**Recorded data:**

■ ■ ■ ■

Lemma lower_all_allowed (s : string) : all_allowed s → lower s = s.
Proof using allowed_not_upper.
  induction s as [| c s IH]; simpl; [done |]. intros [Hc Hs].
  unfold lower_ascii. rewrite (allowed_not_upper c Hc). by rewrite IH.
Qed.

Lemma sub_all_allowed (s : string) :
  all_allowed s → DOT_REPLACE_PATTERN_sub chars s = s.
Proof.
  induction s as [| c s IH]; simpl; [done |]. intros [Hc Hs].
  by rewrite Hc, IH.
Qed.

(** The result consists of localpart characters only. *)
Lemma dot_replace_for_mxid_all_allowed (x : string) :
  all_allowed (dot_replace_for_mxid chars x).
Proof using dot_allowed.
  unfold dot_replace_for_mxid. apply all_allowed_strip, all_allowed_sub.
Qed.

(** Normalising twice changes nothing as long as the first result does
    not itself begin with an underscore. *)
Lemma dot_replace_for_mxid_twice (x : string) :
  (∀ s, dot_replace_for_mxid chars x ≠ String "_" s) →
  dot_replace_for_mxid chars (dot_replace_for_mxid chars x)
  = dot_replace_for_mxid chars x.
Proof using dot_allowed allowed_not_upper.
  intros Hstart.
  pose proof (dot_replace_for_mxid_all_allowed x) as Hall.
  set (y := dot_replace_for_mxid chars x) in *.
  unfold dot_replace_for_mxid at 1.
  rewrite (lower_all_allowed y Hall), (sub_all_allowed y Hall).
  destruct y as [| c y']; [done |]. simpl.
  destruct c as [[] [] [] [] [] [] [] []]; try done.
  by destruct (Hstart y').
Qed.

End NormaliserFacts.

(** C9: the normaliser is not idempotent.  Whenever the underscore and the
    letter [a] are localpart characters, ["__a"] is normalised to ["_a"],
    which still begins with an underscore, and normalising that gives
    ["a"]. *)
Theorem dot_replace_for_mxid_double_underscore (chars : list ascii) :
  allowed chars "_"%char = true →
  allowed chars "a"%char = true →
  dot_replace_for_mxid chars "__a" = "_a" ∧
  dot_replace_for_mxid chars (dot_replace_for_mxid chars "__a") = "a" ∧
  dot_replace_for_mxid chars (dot_replace_for_mxid chars "__a")
    ≠ dot_replace_for_mxid chars "__a".
Proof.
  intros Hu Ha.
  assert (H1 : dot_replace_for_mxid chars "__a" = "_a").
  { unfold dot_replace_for_mxid. simpl.
    change (lower_ascii "_") with "_"%char. change (lower_ascii "a") with "a"%char.
    by rewrite Hu, Ha. }
  assert (H2 : dot_replace_for_mxid chars "_a" = "a").
  { unfold dot_replace_for_mxid. simpl.
    change (lower_ascii "_") with "_"%char. change (lower_ascii "a") with "a"%char.
    by rewrite Hu, Ha. }
  rewrite H1, H2. done.
Qed.

Lemma dot_replace_for_mxid_double_underscore_witness :
  dot_replace_for_mxid Scenario.mxid_localpart_allowed_characters "__a" = "_a" ∧
  dot_replace_for_mxid Scenario.mxid_localpart_allowed_characters
    (dot_replace_for_mxid Scenario.mxid_localpart_allowed_characters "__a") = "a" ∧
  dot_replace_for_mxid Scenario.mxid_localpart_allowed_characters
    (dot_replace_for_mxid Scenario.mxid_localpart_allowed_characters "__a")
    ≠ dot_replace_for_mxid Scenario.mxid_localpart_allowed_characters "__a".
Proof.
  apply (dot_replace_for_mxid_double_underscore
           Scenario.mxid_localpart_allowed_characters); reflexivity.
Defined.

(** With the Matrix localpart characters the normaliser is idempotent on
    every input whose normal form does not begin with an underscore. *)
Lemma dot_replace_for_mxid_twice_matrix (x : string) :
  (∀ s, dot_replace_for_mxid Scenario.mxid_localpart_allowed_characters x
        ≠ String "_" s) →
  dot_replace_for_mxid Scenario.mxid_localpart_allowed_characters
    (dot_replace_for_mxid Scenario.mxid_localpart_allowed_characters x)
  = dot_replace_for_mxid Scenario.mxid_localpart_allowed_characters x.
Proof.
  apply dot_replace_for_mxid_twice; [reflexivity |].
  intros c. destruct c as [[] [] [] [] [] [] [] []]; vm_compute; congruence.
Qed.

(** ** The default mapping provider *)

Example str_examples : str 0 = "0" ∧ str 6 = "6" ∧ str 10 = "10" ∧ str 999 = "999".
Proof. repeat split. Qed.

Lemma append_empty_r (s : string) : s +:+ "" = s.
Proof.
  induction s as [| c s IH]; [done |].
  change (String c (s +:+ "") = String c s). by rewrite IH.
Qed.

(** C8: when the assertion carries the configured source attribute with
    first value [v], every user-attribute dict the default provider returns
    for attempt [failures] has as [mxid_localpart] the mapped value of [v],
    bare for attempt 0 and followed by the decimal attempt number otherwise;
    and the provider does return one unless [displayName] is present with an
    empty list of values, in which case indexing it raises. *)
Theorem default_provider_localpart_candidate
    (self : DefaultSamlMappingProvider.t) (saml_response : AuthnResponse)
    (failures : nat) (client_redirect_url v : string) (vs : list string) :
  ava saml_response !! DefaultSamlMappingProvider._mxid_source_attribute self
    = Some (v :: vs) →
  let normalize := DefaultSamlMappingProvider._mxid_mapper self in
  let candidate :=
    if decide (failures = 0%nat) then normalize v
    else normalize v +:+ str failures in
  match DefaultSamlMappingProvider.saml_response_to_user_attributes
          self saml_response failures client_redirect_url with
  | inr attribute_dict => mxid_localpart attribute_dict = Some candidate
  | inl e => e = IndexError ∧ ava saml_response !! "displayName" = Some []
  end.
Proof.
  intros Hsrc normalize candidate.
  unfold DefaultSamlMappingProvider.saml_response_to_user_attributes.
  rewrite Hsrc. subst candidate normalize.
  assert (Hcand :
    DefaultSamlMappingProvider._mxid_mapper self v +:+
      match failures with O => "" | S _ => str failures end
    = if decide (failures = 0%nat)
      then DefaultSamlMappingProvider._mxid_mapper self v
      else DefaultSamlMappingProvider._mxid_mapper self v +:+ str failures).
  { destruct failures; [| done]. rewrite decide_True by done.
    apply append_empty_r. }
  destruct (ava saml_response !! "displayName") as [[| d ds] |];
    simpl; rewrite ?Hcand; done.
Qed.

Lemma default_provider_localpart_candidate_witness :
  ava Scenario.alice_response !! "uid" = Some ["alice"] ∧
  match DefaultSamlMappingProvider.saml_response_to_user_attributes
          Scenario.default_provider Scenario.alice_response 6 "https://client/cb" with
  | inr attribute_dict => mxid_localpart attribute_dict = Some "alice6"
  | inl e => e = IndexError ∧ ava Scenario.alice_response !! "displayName" = Some []
  end.
Proof.
  split; [reflexivity |].
  exact (default_provider_localpart_candidate
           Scenario.default_provider Scenario.alice_response 6
           "https://client/cb" "alice" [] eq_refl).
Defined.

(** C10: [get_remote_user_id] of the default provider reads the attribute
    [uid] whatever the provider was configured with: two providers built from
    any two configurations give the same answer, which is the first value of
    [uid], and a 400 error when the assertion has no [uid]. *)
Theorem default_provider_remote_user_id_is_uid
    (config config' : SamlConfig) (grandfathered grandfathered' : option string)
    (saml_response : AuthnResponse) (client_redirect_url : string) :
  let self := DefaultSamlMappingProvider.__init__ config grandfathered in
  let self' := DefaultSamlMappingProvider.__init__ config' grandfathered' in
  DefaultSamlMappingProvider.get_remote_user_id self saml_response client_redirect_url
  = DefaultSamlMappingProvider.get_remote_user_id self' saml_response client_redirect_url
  ∧ (∀ v vs, ava saml_response !! "uid" = Some (v :: vs) →
       DefaultSamlMappingProvider.get_remote_user_id
         self saml_response client_redirect_url = inr v)
  ∧ (ava saml_response !! "uid" = None →
       DefaultSamlMappingProvider.get_remote_user_id
         self saml_response client_redirect_url
       = inl (SynapseError 400 "'uid' not in SAML2 response")).
Proof.
  simpl. unfold DefaultSamlMappingProvider.get_remote_user_id.
  split; [done |]. split.
  - by intros v vs ->.
  - by intros ->.
Qed.

(** A provider configured to take the localpart from [email] still takes the
    remote user id from [uid]; only the candidate localpart follows the
    configured attribute. *)
Example remote_user_id_with_other_source_attribute :
  let config :=
    {| mxid_source_attribute := "email";
       mxid_mapper :=
         dot_replace_for_mxid Scenario.mxid_localpart_allowed_characters |} in
  let self := DefaultSamlMappingProvider.__init__ config None in
  let saml_response :=
    {| not_signed := false;
       ava := {[ "uid" := ["u-17"]; "email" := ["Al@example.org"] ]};
       in_response_to := None |} in
  DefaultSamlMappingProvider.get_remote_user_id self saml_response "" = inr "u-17" ∧
  DefaultSamlMappingProvider.saml_response_to_user_attributes
    self saml_response 0 ""
  = inr {| mxid_localpart := Some "al.example.org"; displayname := None;
           emails := Some ["Al@example.org"] |} ∧
  DefaultSamlMappingProvider.get_remote_user_id self
    {| not_signed := false; ava := {[ "email" := ["Al@example.org"] ]};
       in_response_to := None |} ""
  = inl (SynapseError 400 "'uid' not in SAML2 response").
Proof. vm_compute. done. Qed.

Lemma default_provider_remote_user_id_is_uid_witness :
  DefaultSamlMappingProvider.get_remote_user_id
    (DefaultSamlMappingProvider.__init__
       {| mxid_source_attribute := "email"; mxid_mapper := lower |} None)
    {| not_signed := false;
       ava := {[ "uid" := ["u-17"]; "email" := ["Al@example.org"] ]};
       in_response_to := None |} ""
  = inr "u-17".
Proof.
  apply (proj1 (proj2
           (default_provider_remote_user_id_is_uid
              {| mxid_source_attribute := "email"; mxid_mapper := lower |}
              {| mxid_source_attribute := "uid"; mxid_mapper := lower |}
              None None
              {| not_signed := false;
                 ava := {[ "uid" := ["u-17"]; "email" := ["Al@example.org"] ]};
                 in_response_to := None |} ""))
           "u-17" []).
  reflexivity.
Defined.

(** ** Resolution of a response to a user *)

Section ResolverFacts.

Context {Accounts Request : Type}.
Variable parse_string : Request -> string -> result string.
Variable parse_authn_request_response :
  string -> gmap string Saml2SessionData -> string + AuthnResponse.
Variable get_users_by_id_case_insensitive :
  Accounts -> string -> list (string * string).
Variable register_user :
  Accounts -> string -> option string -> list string -> Accounts * result string.
Variable map_username_to_mxid_localpart : string -> string.
Variable UserID_to_string : string -> string -> string.

Abbreviation loop :=
  (mapping_loop get_users_by_id_case_insensitive UserID_to_string).
Abbreviation fallback :=
  (grandfathered_mapping get_users_by_id_case_insensitive
     map_username_to_mxid_localpart UserID_to_string).
Abbreviation resolve :=
  (_map_saml_response_to_user parse_authn_request_response
     get_users_by_id_case_insensitive register_user
     map_username_to_mxid_localpart UserID_to_string).
Abbreviation handle :=
  (handle_saml_response parse_string parse_authn_request_response
     get_users_by_id_case_insensitive register_user
     map_username_to_mxid_localpart UserID_to_string).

■ ■ ■ ■

Scan the records above for the word "IndexError" and return every line where it occurs.

**Response below:**
  | inl e => e = IndexError ∧ ava saml_response !! "displayName" = Some []
  | inl e => e = IndexError ∧ ava Scenario.alice_response !! "displayName" = Some []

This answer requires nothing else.